### WORK ORDER
Report each line of the data below in which "Require" appears.

[Opening INFORMATION section]

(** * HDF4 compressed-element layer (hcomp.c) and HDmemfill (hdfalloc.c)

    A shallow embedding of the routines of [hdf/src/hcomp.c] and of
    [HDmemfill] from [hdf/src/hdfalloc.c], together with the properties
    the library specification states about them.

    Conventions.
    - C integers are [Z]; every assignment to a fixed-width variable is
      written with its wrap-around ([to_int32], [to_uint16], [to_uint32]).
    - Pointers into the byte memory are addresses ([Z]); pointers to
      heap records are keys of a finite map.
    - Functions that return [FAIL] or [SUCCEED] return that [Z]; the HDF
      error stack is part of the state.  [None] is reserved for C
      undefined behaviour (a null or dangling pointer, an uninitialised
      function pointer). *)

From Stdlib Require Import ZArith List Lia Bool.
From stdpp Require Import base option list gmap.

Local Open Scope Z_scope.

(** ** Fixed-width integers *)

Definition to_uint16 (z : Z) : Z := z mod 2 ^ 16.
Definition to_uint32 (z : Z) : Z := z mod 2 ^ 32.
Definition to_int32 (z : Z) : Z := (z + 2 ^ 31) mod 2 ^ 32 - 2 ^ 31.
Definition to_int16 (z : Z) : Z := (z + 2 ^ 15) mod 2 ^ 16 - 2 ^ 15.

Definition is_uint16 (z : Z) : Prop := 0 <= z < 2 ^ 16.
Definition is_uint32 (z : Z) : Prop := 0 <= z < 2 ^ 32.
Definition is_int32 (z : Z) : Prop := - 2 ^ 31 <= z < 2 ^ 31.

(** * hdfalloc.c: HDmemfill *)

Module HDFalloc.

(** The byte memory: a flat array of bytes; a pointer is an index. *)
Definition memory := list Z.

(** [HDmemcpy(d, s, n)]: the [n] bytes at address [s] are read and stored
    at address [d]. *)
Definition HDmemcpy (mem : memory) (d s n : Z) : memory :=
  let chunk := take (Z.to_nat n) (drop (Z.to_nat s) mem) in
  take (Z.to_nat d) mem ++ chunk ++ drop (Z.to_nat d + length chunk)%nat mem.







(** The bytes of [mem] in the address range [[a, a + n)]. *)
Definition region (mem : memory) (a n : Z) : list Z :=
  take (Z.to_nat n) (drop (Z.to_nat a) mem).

[Closing INFORMATION section]

### RESULT BELOW
From Stdlib Require Import ZArith List Lia Bool.
From stdpp Require Import base option list gmap.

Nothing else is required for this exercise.